[SUPPLIED DATA]

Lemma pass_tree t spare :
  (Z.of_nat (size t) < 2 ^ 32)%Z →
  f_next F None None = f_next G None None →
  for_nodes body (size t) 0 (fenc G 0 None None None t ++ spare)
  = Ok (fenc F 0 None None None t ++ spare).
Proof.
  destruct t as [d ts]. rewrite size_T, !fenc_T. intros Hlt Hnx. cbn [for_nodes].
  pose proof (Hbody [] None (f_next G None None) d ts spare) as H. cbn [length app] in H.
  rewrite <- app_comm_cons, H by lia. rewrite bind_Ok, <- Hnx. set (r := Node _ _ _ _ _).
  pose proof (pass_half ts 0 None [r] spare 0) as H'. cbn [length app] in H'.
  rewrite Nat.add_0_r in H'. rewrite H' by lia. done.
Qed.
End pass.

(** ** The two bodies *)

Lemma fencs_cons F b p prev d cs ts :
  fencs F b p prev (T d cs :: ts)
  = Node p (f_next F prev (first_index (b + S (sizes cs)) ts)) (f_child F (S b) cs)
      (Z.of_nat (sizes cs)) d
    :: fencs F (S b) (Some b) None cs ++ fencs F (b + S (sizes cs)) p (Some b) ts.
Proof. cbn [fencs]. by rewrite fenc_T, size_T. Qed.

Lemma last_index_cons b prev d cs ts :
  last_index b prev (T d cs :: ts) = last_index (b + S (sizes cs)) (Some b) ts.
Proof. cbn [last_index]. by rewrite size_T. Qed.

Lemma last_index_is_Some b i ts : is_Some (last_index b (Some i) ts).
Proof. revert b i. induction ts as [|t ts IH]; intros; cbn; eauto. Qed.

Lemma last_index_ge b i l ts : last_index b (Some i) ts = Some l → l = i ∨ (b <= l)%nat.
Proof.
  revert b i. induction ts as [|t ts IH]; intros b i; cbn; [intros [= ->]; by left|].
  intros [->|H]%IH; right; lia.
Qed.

[/SUPPLIED DATA]
[SUPPLIED DATA]

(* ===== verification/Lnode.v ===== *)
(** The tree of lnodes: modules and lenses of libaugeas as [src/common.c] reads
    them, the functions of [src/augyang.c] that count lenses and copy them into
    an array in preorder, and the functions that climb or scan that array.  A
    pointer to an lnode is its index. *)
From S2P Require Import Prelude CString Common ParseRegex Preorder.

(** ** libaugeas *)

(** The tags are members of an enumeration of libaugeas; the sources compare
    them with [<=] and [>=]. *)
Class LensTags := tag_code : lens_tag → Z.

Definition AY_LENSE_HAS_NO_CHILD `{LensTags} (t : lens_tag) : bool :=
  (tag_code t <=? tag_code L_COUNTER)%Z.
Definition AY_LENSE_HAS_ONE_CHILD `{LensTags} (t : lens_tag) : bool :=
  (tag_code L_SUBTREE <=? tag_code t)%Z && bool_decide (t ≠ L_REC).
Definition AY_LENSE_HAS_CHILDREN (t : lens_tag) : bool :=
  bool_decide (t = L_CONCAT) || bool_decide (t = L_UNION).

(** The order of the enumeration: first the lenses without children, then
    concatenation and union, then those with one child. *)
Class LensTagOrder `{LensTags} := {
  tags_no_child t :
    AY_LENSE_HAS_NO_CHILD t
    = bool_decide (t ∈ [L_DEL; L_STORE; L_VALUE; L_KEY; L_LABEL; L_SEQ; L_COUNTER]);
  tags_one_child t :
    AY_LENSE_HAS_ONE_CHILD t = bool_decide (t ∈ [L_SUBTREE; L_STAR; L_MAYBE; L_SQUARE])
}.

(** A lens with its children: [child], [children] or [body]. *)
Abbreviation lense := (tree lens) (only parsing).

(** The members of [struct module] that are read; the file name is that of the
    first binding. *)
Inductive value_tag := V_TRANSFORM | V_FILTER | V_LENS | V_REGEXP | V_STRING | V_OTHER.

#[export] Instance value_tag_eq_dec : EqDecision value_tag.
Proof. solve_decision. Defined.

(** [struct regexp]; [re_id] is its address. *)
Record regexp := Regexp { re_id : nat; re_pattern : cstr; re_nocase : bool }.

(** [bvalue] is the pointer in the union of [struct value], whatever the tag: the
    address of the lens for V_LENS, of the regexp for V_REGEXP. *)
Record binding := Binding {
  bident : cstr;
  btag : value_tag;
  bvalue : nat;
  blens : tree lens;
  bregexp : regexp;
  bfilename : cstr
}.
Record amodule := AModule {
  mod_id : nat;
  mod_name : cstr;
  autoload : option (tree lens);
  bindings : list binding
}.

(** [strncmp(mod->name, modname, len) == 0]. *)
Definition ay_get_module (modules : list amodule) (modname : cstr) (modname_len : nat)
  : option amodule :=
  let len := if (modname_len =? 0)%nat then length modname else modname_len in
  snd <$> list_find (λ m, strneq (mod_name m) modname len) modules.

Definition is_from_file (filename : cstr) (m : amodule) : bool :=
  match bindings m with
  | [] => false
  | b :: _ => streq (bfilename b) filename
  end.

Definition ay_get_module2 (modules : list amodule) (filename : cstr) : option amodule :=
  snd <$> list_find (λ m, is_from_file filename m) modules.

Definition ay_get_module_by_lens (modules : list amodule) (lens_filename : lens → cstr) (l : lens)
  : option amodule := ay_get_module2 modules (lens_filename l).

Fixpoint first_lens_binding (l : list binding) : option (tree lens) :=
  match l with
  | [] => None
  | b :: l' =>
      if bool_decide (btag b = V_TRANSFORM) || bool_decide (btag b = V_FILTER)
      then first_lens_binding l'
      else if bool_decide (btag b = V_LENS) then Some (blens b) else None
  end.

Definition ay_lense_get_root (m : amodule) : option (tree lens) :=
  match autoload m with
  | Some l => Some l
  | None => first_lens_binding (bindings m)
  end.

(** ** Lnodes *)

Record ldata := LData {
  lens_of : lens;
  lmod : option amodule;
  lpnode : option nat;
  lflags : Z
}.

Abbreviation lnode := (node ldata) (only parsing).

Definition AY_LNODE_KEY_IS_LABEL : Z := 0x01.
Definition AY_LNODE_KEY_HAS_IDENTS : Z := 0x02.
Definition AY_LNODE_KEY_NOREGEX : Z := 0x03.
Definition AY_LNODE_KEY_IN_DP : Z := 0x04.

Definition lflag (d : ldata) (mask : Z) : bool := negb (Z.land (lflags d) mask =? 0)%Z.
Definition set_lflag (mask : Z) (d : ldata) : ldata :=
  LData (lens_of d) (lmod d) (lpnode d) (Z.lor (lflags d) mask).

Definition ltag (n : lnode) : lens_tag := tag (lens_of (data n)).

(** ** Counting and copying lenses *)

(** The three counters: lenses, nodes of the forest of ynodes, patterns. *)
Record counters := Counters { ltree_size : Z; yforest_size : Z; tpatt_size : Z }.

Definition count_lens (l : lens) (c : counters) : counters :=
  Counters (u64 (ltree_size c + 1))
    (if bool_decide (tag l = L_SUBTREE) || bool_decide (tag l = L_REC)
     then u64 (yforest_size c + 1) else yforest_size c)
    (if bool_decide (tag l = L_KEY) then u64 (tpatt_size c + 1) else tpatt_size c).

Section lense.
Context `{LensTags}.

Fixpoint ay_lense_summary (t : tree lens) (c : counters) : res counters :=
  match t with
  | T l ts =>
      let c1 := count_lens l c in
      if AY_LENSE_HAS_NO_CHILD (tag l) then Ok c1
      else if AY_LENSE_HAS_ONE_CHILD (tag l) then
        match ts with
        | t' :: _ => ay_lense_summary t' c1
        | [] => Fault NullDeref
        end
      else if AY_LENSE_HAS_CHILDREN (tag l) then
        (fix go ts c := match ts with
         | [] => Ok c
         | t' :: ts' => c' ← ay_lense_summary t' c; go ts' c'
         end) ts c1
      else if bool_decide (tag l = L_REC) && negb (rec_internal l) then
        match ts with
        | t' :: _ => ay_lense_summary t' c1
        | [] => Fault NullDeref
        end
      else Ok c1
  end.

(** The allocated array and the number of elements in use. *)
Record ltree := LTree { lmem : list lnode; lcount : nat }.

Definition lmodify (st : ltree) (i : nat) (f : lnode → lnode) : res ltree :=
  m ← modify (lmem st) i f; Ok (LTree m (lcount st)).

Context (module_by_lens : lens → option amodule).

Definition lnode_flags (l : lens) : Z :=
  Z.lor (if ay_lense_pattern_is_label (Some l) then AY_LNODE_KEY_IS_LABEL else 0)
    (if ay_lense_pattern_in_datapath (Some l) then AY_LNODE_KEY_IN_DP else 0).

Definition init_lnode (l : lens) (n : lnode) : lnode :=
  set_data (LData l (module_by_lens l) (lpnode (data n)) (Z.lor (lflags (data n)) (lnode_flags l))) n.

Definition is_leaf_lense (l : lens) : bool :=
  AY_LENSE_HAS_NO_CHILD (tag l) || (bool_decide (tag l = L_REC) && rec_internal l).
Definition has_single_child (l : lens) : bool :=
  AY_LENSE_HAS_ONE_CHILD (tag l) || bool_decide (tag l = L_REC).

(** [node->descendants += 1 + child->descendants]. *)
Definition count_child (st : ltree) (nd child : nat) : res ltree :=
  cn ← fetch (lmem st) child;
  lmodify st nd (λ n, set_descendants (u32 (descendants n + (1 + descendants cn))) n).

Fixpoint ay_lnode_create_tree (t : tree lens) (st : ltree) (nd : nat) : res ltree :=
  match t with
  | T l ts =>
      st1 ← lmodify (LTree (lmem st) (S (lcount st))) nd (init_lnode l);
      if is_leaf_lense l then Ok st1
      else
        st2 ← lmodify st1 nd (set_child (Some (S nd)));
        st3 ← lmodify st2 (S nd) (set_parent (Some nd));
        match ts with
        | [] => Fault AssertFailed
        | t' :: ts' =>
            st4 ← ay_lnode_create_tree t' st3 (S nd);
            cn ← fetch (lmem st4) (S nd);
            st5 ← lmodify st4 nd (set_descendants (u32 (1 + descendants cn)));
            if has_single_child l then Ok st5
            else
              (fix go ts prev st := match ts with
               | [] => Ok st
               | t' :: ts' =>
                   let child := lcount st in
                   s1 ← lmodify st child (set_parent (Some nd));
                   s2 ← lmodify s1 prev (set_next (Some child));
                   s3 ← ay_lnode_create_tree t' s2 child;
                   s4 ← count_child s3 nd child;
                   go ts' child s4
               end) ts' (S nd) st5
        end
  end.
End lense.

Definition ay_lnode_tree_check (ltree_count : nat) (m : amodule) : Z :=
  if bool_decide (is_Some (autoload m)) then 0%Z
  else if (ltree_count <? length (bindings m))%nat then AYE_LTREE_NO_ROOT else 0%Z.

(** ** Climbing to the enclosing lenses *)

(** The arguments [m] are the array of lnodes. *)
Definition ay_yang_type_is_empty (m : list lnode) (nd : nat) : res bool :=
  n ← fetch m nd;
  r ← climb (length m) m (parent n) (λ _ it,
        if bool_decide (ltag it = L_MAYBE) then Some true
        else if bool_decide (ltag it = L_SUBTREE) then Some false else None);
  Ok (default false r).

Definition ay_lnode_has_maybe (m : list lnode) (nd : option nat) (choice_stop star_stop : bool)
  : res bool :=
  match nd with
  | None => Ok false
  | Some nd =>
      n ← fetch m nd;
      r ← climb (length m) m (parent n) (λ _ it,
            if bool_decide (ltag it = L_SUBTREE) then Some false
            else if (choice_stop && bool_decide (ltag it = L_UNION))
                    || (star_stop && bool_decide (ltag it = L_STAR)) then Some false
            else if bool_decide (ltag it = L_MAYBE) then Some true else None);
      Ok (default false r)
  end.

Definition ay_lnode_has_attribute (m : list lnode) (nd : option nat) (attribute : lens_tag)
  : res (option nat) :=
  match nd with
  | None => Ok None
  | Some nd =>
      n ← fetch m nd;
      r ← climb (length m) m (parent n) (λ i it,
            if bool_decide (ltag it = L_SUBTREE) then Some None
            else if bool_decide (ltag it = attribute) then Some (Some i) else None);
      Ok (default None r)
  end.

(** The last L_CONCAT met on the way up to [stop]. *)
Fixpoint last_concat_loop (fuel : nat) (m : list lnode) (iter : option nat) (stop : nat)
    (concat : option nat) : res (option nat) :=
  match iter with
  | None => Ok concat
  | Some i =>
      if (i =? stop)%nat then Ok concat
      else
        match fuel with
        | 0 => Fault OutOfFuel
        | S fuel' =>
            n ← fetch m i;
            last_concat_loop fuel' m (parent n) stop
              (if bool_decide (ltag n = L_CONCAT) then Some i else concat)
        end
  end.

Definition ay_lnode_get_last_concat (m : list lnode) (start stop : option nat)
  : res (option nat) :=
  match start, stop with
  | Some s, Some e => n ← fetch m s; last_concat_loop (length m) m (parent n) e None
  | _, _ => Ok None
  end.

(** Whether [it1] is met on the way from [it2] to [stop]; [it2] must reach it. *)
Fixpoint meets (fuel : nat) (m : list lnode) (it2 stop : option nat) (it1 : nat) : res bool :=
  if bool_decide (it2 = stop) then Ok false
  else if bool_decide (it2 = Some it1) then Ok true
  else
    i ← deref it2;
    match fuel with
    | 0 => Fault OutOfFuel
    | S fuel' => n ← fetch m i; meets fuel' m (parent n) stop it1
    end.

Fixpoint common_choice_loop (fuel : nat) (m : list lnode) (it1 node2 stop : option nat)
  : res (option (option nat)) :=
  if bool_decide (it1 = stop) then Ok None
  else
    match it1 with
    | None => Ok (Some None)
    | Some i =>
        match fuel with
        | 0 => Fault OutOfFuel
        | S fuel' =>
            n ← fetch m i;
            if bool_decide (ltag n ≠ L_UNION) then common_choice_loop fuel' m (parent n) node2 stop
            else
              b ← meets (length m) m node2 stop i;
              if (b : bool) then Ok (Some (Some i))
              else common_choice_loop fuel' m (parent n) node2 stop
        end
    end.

[/SUPPLIED DATA]

WHAT THE TASK REQUIRES:
Output the lines of the records above exactly as they appear, from the line containing "else if bool_decide (btag" through the line containing "Abbreviation lnode := (node".

RESPONSE BELOW:
      else if bool_decide (btag b = V_LENS) then Some (blens b) else None
  end.

Definition ay_lense_get_root (m : amodule) : option (tree lens) :=
  match autoload m with
  | Some l => Some l
  | None => first_lens_binding (bindings m)
  end.

(** ** Lnodes *)

Record ldata := LData {
  lens_of : lens;
  lmod : option amodule;
  lpnode : option nat;
  lflags : Z
}.

Abbreviation lnode := (node ldata) (only parsing).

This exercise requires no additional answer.